> Work order
Where the records below show a line containing "round trips go through. *)", start copying; end with the line containing "closingBalance m = js_add", and copy it too.

> Supplied entries
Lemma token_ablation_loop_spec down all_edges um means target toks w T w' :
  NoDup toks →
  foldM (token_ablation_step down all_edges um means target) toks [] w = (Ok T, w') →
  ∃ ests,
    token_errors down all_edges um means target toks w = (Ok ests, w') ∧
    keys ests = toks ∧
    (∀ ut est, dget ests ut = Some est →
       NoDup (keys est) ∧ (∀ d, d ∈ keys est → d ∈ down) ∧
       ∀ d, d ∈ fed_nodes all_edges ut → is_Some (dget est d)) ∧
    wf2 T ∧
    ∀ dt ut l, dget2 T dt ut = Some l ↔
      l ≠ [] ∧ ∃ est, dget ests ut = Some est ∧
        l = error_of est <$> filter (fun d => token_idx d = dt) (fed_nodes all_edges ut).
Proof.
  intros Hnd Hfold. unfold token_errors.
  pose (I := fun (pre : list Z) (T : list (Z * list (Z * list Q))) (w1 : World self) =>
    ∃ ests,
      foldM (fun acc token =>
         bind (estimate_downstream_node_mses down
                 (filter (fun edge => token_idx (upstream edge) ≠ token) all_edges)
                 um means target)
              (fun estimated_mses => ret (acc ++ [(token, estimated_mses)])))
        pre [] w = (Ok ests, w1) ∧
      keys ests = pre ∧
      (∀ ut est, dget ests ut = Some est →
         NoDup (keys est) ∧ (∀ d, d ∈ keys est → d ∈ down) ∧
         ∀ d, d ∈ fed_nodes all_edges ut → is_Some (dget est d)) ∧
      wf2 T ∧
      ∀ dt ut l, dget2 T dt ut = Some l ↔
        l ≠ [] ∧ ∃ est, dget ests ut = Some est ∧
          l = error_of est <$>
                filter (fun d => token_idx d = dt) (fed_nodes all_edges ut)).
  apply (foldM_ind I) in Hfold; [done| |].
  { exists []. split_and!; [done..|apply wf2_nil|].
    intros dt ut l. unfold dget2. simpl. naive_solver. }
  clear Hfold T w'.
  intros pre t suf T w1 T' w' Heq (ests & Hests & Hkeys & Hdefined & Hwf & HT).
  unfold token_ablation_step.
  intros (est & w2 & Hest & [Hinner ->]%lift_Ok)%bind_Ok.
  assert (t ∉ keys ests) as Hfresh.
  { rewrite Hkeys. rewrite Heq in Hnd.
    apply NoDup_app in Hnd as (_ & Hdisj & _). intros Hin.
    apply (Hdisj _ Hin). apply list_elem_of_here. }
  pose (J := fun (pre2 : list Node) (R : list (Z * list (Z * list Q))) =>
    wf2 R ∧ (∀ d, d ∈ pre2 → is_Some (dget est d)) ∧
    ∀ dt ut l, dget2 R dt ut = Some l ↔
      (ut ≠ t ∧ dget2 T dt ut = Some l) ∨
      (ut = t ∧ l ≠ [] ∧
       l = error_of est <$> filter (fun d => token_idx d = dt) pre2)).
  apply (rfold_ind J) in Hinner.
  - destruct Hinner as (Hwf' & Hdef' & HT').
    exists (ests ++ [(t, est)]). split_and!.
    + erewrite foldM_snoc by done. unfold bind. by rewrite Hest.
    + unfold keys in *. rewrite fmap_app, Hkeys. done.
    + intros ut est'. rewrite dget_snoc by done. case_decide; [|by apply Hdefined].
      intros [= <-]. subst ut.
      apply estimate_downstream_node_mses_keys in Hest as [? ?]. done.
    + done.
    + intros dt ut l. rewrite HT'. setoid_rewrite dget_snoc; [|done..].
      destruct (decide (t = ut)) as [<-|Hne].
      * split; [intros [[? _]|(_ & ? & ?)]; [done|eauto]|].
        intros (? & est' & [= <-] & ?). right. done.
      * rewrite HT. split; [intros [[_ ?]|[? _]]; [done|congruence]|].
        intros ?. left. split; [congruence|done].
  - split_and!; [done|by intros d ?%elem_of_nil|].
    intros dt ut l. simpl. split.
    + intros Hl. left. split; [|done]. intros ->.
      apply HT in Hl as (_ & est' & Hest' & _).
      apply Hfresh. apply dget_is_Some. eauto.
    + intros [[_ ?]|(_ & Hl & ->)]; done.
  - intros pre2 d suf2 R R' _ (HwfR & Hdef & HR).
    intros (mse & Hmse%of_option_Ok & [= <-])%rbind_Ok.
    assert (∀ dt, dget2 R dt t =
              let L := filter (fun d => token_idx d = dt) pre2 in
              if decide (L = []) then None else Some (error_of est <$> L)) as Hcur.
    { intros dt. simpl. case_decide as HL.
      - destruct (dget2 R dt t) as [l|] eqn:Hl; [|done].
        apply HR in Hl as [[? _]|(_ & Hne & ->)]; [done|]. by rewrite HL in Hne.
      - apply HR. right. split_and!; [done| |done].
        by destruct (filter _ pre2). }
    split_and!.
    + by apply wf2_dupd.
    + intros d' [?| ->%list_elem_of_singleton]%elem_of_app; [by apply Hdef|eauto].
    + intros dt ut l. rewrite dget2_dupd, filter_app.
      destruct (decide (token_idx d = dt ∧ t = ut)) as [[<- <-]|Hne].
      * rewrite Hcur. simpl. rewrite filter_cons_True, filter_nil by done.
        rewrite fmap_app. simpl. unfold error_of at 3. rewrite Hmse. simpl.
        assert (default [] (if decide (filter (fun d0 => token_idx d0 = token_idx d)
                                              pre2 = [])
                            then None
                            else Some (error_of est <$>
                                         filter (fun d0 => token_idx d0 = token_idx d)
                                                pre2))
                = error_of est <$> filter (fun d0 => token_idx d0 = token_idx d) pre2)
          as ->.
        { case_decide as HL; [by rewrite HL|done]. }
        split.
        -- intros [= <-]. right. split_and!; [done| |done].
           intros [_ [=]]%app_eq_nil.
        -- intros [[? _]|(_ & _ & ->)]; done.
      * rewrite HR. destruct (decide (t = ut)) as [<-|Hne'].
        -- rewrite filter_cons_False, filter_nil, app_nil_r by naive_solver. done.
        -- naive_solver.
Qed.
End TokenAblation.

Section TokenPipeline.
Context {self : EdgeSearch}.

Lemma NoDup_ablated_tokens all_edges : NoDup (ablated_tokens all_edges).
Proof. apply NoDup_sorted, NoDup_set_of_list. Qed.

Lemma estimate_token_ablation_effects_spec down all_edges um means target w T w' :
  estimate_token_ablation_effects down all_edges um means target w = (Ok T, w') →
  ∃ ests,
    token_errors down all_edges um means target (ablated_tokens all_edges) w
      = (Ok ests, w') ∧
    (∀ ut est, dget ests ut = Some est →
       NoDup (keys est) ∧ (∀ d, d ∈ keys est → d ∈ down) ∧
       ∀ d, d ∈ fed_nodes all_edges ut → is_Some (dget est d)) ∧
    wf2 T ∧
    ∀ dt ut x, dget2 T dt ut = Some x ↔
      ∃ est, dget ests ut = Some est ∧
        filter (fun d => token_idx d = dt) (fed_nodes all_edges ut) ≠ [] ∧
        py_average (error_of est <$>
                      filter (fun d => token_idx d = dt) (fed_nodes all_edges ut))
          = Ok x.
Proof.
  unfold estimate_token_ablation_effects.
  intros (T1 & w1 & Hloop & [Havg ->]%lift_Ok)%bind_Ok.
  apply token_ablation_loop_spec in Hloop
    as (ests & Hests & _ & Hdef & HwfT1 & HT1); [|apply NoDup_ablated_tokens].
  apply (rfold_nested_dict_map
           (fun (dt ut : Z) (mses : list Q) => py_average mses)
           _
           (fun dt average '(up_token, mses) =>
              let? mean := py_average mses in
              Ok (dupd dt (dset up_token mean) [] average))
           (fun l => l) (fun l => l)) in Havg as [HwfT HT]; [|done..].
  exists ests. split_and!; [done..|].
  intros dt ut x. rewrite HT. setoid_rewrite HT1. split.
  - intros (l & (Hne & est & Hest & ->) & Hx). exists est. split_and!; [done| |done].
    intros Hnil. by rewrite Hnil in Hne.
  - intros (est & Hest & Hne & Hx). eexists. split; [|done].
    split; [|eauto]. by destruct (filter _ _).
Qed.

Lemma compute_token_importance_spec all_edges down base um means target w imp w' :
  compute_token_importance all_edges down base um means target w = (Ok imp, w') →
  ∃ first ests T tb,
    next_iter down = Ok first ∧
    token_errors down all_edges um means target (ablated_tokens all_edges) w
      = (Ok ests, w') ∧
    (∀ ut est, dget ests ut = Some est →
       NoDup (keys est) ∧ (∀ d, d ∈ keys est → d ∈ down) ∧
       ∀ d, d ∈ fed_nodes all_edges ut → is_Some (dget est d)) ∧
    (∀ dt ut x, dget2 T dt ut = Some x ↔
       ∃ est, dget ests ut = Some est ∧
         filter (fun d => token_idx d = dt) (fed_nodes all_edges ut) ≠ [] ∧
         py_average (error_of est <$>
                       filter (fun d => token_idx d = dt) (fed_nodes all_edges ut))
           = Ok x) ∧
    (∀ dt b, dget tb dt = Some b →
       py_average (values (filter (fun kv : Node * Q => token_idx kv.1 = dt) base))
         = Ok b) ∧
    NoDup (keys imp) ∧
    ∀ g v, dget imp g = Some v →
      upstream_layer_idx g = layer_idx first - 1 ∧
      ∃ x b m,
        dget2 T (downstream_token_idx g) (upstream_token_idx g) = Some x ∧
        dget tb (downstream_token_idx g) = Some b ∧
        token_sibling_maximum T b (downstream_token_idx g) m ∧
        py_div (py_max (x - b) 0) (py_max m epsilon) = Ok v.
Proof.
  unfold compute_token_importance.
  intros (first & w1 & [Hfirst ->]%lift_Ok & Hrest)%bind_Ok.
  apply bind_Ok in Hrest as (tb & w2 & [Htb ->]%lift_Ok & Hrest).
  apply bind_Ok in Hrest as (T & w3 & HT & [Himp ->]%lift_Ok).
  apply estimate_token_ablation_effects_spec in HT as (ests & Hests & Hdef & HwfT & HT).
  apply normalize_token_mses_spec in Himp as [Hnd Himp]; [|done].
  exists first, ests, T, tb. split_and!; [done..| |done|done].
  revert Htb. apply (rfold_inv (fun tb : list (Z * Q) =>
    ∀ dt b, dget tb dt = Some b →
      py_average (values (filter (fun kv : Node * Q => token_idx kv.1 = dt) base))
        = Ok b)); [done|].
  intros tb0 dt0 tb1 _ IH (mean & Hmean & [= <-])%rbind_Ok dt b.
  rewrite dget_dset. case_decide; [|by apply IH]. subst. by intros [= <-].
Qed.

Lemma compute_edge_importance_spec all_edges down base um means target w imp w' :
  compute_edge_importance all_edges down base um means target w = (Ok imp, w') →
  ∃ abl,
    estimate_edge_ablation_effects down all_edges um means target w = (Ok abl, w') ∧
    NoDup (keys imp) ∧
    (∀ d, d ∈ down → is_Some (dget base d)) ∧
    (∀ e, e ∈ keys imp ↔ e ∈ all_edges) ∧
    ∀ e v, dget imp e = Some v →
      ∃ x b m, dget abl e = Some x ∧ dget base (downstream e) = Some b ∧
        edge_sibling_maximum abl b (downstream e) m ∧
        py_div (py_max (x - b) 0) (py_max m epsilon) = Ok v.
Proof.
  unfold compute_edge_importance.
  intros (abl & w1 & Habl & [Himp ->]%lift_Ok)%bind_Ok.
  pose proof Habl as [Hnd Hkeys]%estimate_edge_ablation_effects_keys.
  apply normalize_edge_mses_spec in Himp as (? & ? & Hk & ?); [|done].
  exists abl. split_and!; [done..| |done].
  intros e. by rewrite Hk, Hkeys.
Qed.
---
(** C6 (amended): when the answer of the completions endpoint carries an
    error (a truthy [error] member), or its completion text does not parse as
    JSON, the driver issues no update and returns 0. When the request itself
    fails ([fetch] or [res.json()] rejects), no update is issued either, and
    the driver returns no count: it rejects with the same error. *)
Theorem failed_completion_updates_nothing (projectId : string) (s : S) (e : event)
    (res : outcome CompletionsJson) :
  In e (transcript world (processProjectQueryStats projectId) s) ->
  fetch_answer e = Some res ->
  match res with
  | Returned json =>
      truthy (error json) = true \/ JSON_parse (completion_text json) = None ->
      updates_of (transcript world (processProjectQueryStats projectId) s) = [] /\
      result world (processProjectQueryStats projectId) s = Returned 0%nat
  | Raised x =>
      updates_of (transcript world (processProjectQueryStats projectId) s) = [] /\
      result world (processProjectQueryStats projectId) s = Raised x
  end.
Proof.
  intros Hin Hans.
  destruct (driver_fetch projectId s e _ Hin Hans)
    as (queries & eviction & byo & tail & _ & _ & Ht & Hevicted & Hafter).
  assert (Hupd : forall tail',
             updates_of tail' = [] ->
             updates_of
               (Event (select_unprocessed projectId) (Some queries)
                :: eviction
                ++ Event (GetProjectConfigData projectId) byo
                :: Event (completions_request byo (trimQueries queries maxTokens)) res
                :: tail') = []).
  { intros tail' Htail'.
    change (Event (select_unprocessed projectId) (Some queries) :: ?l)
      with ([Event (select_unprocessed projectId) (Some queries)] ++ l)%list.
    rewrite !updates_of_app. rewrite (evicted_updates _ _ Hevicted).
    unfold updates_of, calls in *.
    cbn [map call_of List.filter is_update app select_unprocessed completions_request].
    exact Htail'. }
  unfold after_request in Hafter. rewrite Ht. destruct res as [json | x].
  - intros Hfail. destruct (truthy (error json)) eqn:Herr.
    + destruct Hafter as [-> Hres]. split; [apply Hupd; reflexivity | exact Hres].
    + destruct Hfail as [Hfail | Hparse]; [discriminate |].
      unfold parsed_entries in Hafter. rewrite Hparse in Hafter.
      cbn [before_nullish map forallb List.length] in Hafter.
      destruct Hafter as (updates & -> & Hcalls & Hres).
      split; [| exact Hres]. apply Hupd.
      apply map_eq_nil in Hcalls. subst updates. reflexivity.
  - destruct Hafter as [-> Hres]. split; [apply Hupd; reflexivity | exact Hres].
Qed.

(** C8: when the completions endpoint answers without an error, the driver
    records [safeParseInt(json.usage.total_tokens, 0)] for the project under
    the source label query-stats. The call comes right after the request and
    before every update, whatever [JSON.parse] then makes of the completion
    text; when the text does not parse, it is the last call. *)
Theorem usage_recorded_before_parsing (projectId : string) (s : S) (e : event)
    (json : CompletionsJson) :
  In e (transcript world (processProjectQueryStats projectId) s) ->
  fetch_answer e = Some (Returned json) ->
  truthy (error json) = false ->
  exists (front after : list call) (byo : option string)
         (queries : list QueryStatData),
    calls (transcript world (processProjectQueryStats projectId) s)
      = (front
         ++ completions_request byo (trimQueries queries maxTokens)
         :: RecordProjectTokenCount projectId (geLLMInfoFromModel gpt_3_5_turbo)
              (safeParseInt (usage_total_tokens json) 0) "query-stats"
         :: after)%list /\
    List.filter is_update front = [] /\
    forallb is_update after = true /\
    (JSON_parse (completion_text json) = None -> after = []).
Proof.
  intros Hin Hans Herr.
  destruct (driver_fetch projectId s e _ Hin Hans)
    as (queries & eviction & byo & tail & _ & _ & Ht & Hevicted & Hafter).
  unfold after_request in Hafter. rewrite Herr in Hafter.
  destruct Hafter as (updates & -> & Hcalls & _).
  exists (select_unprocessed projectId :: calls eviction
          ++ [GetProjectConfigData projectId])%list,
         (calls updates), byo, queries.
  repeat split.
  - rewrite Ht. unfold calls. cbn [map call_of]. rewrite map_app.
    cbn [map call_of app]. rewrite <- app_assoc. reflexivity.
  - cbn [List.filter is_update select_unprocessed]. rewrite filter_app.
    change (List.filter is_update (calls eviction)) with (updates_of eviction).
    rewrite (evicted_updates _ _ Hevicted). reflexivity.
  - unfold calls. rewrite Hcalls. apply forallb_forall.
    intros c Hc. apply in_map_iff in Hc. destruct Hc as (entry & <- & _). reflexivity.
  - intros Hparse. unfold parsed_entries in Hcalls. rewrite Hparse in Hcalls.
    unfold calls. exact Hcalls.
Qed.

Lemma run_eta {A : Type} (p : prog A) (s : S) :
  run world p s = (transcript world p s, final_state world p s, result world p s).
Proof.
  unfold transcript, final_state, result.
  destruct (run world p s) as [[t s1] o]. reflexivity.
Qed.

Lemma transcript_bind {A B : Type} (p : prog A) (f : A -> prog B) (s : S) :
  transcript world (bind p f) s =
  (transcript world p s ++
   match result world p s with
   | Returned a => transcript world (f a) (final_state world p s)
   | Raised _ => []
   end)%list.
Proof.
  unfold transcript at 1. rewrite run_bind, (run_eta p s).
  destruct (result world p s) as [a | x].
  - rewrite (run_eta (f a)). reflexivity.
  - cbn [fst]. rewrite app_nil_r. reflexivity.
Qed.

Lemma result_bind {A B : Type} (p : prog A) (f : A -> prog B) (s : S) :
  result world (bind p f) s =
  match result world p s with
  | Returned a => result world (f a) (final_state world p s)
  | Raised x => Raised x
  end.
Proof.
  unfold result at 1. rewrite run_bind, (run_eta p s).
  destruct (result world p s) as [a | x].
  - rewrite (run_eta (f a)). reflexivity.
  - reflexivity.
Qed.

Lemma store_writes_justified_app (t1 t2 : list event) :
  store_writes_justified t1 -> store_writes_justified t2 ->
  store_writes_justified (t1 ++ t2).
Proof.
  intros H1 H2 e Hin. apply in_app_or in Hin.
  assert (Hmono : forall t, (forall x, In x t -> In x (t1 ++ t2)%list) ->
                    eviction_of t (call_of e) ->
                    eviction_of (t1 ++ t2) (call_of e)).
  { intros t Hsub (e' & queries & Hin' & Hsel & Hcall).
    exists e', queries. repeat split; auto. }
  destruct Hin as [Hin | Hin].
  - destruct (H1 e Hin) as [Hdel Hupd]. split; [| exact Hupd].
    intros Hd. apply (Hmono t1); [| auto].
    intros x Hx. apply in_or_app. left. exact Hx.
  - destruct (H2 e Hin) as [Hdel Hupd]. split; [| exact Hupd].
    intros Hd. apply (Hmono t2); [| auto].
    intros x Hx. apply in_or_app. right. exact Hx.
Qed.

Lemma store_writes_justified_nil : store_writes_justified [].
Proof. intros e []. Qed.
---
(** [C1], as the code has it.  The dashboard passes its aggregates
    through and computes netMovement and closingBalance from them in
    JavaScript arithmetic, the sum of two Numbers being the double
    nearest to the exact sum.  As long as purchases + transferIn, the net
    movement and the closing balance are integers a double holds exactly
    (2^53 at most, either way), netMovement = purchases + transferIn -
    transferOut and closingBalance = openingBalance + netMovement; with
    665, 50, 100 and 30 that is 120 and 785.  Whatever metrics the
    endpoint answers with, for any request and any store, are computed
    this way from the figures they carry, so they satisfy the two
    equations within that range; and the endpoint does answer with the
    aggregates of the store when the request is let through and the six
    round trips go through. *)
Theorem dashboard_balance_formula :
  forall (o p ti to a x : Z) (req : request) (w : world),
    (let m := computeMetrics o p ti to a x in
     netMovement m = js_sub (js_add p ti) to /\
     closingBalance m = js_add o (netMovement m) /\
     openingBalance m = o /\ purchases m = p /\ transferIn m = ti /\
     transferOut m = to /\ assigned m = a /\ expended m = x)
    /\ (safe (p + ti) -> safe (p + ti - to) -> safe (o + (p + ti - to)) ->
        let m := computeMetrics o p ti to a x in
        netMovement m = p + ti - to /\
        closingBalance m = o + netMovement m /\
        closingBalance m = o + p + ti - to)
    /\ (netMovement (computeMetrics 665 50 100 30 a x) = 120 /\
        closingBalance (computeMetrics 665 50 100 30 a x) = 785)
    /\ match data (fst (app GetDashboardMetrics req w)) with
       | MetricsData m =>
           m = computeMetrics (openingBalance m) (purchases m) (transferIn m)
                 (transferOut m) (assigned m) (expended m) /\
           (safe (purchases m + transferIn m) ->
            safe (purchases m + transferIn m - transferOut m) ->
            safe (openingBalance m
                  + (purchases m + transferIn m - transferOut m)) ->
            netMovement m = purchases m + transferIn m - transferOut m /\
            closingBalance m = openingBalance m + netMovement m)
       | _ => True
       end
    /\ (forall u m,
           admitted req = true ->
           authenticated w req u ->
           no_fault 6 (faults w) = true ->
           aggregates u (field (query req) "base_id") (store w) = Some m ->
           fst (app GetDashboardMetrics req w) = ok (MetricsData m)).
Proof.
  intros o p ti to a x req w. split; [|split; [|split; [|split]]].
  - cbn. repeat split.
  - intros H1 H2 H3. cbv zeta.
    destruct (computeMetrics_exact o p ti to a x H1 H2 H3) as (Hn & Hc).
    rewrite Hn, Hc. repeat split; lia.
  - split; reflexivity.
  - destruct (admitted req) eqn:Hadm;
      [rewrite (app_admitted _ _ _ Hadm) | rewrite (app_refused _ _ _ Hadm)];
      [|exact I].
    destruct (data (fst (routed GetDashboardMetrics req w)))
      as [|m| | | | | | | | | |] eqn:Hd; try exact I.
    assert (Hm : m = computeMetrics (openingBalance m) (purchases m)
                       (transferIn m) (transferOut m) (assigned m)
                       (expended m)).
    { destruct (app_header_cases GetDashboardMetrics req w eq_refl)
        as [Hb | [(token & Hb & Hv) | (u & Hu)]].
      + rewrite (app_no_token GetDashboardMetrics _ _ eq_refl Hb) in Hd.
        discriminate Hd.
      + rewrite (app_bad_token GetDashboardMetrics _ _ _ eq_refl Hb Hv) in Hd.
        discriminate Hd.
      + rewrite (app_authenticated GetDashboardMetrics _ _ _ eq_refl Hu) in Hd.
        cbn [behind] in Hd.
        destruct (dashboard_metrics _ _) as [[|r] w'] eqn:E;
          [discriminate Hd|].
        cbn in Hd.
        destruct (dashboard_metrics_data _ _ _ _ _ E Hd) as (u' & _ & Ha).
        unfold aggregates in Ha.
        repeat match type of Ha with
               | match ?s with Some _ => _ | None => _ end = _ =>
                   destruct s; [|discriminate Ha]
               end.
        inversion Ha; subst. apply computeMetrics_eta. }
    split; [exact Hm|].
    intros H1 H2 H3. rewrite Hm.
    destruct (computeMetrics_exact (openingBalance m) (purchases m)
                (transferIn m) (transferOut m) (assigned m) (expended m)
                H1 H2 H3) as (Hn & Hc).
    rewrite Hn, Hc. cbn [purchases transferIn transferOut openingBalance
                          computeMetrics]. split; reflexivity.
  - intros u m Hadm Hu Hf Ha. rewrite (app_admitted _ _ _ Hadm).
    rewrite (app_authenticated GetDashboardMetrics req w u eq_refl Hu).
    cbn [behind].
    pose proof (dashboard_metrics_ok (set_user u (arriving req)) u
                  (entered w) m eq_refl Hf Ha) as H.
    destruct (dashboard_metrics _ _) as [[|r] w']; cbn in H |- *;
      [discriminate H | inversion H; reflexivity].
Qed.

> Solved exercise
    round trips go through. *)
Theorem dashboard_balance_formula :
  forall (o p ti to a x : Z) (req : request) (w : world),
    (let m := computeMetrics o p ti to a x in
     netMovement m = js_sub (js_add p ti) to /\
     closingBalance m = js_add o (netMovement m) /\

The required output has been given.